Task goal
Only the lines holding "getID" are wanted; find them in the listing and return each one.

Data provided

::::::

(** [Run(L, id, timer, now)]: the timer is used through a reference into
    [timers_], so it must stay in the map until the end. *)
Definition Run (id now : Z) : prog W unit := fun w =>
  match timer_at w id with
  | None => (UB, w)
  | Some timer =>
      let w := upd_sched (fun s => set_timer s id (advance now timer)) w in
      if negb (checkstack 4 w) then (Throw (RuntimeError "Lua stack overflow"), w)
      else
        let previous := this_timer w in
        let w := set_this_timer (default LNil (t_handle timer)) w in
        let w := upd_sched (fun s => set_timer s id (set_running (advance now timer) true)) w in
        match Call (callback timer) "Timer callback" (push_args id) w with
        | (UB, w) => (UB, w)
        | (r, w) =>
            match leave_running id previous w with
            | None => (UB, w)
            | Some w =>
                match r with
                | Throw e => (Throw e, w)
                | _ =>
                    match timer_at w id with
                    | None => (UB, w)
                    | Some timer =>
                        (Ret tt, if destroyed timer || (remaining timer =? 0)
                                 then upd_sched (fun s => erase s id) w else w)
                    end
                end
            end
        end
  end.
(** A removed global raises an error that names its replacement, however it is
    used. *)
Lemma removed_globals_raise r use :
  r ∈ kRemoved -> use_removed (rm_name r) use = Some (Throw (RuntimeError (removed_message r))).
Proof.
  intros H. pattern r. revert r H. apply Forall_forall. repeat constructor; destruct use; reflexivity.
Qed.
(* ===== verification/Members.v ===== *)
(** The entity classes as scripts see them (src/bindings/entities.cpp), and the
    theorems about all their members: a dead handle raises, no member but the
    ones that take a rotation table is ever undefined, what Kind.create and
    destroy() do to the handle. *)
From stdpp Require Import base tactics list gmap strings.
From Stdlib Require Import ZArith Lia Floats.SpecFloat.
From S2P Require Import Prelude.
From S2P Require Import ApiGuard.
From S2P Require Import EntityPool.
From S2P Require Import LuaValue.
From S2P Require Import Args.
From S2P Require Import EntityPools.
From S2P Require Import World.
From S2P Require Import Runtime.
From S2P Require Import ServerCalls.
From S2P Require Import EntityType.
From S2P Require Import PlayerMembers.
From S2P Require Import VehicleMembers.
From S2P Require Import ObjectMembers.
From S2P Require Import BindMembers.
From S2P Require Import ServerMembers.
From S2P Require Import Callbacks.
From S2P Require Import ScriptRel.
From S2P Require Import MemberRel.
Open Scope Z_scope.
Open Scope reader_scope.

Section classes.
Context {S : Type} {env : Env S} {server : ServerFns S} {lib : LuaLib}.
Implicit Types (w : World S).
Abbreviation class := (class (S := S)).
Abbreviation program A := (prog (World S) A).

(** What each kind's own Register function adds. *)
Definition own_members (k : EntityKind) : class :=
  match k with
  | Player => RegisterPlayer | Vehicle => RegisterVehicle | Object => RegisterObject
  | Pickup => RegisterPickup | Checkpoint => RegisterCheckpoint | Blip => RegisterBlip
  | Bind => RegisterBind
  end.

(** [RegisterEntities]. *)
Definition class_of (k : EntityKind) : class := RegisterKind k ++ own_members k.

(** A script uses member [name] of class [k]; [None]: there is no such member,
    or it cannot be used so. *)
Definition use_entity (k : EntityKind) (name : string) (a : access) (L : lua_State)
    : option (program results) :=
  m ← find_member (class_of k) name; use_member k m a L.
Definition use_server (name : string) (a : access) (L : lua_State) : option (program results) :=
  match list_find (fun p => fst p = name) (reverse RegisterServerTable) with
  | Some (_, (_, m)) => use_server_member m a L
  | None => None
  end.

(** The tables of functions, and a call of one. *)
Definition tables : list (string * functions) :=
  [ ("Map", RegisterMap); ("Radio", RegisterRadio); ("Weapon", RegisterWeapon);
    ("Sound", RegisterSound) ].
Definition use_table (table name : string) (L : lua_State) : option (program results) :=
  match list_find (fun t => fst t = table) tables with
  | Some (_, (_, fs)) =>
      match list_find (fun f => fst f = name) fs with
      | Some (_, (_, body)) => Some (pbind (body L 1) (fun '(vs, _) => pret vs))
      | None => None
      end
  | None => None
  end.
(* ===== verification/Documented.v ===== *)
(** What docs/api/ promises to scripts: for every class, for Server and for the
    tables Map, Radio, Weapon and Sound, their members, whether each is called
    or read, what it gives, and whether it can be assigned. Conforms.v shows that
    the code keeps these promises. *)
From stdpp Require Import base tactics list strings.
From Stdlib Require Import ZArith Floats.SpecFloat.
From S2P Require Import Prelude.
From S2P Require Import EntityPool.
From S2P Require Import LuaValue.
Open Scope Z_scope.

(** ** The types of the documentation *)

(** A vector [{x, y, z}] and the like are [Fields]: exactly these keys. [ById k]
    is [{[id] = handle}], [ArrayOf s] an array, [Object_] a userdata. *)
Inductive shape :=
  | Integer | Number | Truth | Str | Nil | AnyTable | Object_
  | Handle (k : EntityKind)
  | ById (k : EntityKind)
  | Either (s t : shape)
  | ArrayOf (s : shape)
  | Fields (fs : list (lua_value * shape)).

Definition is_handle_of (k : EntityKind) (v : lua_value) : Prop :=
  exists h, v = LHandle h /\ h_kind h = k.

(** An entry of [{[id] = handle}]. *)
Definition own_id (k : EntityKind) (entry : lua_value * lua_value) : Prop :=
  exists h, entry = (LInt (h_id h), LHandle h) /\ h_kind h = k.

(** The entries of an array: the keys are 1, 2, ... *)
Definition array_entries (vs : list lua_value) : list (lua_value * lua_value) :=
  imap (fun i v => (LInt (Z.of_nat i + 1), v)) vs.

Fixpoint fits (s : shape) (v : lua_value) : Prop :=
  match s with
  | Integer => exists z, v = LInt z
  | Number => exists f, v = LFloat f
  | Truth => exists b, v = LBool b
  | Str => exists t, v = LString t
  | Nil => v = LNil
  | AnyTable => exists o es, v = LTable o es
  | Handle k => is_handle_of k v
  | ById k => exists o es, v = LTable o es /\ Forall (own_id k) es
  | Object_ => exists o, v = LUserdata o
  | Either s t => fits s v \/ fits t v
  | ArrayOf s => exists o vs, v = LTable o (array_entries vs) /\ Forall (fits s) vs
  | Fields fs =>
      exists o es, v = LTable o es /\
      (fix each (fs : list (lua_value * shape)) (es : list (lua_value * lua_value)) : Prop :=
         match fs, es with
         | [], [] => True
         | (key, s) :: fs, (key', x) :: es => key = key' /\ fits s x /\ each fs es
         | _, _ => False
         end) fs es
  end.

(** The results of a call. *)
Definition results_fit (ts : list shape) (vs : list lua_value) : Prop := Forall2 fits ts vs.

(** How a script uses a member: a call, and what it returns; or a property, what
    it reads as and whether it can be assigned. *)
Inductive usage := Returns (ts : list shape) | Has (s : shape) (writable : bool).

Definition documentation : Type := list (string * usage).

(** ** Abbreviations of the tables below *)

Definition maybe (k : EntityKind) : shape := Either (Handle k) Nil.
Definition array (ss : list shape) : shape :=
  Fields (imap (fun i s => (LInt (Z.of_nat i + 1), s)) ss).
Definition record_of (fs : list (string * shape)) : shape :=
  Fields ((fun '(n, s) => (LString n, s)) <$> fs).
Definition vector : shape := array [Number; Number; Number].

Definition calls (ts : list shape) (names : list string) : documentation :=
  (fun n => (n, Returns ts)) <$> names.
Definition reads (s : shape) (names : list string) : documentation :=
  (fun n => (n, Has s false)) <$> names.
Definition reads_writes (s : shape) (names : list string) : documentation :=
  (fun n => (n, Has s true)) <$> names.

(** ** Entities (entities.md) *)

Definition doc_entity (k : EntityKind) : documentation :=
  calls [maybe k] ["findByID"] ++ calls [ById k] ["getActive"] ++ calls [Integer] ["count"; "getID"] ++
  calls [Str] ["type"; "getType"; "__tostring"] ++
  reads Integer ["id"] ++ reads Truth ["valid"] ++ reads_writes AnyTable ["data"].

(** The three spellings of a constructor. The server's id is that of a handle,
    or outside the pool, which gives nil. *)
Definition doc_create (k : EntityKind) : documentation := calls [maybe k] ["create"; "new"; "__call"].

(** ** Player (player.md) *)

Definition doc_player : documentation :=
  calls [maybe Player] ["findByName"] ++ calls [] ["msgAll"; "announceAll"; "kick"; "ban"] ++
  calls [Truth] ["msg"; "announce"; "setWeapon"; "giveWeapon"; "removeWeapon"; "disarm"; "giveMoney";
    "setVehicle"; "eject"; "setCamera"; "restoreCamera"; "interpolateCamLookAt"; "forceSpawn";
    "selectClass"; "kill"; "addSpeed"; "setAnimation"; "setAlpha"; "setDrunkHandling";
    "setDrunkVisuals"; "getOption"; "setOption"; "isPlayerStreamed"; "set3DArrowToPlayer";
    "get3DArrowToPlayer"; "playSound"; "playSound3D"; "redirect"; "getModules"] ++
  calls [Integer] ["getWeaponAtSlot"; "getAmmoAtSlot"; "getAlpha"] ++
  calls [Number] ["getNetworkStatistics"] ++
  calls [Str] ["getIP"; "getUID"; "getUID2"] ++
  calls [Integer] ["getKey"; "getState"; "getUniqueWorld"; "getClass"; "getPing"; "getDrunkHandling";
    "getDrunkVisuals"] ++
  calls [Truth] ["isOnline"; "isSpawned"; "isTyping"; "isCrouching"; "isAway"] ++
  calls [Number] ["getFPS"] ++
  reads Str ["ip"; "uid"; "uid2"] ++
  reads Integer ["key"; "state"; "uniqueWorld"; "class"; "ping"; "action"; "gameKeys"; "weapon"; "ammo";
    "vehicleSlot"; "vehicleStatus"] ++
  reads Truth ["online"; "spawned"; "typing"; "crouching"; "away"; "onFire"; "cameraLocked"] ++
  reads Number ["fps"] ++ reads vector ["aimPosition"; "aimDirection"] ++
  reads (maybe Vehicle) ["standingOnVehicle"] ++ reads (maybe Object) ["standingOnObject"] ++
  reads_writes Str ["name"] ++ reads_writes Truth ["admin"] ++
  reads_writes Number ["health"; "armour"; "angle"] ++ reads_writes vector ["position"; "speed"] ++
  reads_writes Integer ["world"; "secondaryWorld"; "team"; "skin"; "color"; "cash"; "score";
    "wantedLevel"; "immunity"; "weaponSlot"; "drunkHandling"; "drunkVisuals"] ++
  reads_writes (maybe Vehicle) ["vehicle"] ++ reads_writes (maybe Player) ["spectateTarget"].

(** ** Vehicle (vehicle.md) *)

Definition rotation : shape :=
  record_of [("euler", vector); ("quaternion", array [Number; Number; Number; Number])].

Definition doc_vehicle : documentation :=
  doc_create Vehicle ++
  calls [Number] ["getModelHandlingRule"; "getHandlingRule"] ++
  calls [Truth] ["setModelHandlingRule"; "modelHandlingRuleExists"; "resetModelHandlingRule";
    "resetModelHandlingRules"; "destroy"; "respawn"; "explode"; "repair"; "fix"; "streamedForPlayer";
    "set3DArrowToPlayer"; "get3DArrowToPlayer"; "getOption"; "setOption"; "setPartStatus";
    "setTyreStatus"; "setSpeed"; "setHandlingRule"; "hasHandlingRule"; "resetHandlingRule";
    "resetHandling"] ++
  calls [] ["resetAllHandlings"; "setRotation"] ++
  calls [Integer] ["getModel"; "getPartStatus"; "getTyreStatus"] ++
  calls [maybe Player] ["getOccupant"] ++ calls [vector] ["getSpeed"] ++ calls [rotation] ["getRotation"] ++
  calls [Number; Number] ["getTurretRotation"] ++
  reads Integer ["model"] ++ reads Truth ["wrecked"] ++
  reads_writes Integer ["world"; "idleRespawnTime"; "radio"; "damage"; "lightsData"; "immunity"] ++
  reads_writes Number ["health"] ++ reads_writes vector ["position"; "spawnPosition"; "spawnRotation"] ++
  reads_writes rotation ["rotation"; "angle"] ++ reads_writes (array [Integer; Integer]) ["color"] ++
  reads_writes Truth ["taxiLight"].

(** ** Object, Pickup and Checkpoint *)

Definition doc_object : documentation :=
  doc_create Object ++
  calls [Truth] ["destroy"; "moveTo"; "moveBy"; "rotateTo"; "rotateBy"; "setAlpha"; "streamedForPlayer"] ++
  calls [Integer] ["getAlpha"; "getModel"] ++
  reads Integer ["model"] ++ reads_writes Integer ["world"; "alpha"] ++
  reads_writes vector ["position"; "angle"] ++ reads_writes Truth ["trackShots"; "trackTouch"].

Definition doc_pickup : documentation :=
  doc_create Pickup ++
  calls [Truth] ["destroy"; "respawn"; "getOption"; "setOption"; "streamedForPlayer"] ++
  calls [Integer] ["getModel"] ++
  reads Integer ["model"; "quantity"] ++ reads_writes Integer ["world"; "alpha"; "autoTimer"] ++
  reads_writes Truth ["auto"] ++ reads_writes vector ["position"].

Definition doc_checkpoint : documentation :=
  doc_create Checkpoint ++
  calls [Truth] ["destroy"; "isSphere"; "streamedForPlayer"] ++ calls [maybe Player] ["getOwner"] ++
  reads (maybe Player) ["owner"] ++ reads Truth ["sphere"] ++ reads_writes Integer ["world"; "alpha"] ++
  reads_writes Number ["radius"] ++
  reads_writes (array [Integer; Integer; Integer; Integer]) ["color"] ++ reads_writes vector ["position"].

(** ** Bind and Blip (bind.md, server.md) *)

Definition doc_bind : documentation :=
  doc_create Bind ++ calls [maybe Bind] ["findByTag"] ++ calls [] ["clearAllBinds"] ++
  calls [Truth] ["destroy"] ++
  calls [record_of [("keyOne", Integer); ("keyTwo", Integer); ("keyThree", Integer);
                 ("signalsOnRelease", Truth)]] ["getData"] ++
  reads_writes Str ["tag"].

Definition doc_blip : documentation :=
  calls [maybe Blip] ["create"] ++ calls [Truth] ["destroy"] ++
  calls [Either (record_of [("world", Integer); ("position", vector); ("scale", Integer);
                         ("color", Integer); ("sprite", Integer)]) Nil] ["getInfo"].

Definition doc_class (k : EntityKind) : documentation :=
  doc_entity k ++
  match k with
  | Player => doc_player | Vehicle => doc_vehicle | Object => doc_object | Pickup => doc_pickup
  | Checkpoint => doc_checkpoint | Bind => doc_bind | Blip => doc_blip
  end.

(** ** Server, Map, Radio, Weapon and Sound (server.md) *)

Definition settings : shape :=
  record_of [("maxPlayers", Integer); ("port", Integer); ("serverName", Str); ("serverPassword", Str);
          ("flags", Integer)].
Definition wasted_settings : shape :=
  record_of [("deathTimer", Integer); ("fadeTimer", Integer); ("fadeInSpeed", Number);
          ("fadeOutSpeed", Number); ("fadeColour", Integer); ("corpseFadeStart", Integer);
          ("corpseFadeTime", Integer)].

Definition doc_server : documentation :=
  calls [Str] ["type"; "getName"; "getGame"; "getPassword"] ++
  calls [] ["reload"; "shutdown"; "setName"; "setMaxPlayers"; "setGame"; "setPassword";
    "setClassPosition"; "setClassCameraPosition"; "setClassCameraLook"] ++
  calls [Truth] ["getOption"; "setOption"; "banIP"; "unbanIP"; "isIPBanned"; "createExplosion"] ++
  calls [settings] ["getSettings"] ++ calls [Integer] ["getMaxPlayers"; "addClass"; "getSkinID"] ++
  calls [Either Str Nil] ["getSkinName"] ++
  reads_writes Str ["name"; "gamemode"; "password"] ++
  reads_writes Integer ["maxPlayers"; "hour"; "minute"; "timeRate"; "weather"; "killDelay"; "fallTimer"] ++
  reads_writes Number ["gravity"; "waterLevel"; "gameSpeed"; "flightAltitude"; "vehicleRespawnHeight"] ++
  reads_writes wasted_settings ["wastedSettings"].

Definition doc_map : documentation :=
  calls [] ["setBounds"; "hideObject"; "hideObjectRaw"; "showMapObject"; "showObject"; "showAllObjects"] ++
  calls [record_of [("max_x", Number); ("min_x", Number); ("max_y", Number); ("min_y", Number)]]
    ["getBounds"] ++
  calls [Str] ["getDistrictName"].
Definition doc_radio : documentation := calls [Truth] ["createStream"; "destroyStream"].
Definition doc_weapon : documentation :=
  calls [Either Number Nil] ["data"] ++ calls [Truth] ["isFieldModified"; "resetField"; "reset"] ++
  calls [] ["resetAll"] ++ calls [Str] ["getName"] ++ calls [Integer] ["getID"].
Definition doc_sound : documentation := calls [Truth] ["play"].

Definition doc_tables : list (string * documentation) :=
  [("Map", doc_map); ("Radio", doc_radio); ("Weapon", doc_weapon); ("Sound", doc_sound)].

::::::

Response box
  calls [maybe k] ["findByID"] ++ calls [ById k] ["getActive"] ++ calls [Integer] ["count"; "getID"] ++
  calls [] ["resetAll"] ++ calls [Str] ["getName"] ++ calls [Integer] ["getID"].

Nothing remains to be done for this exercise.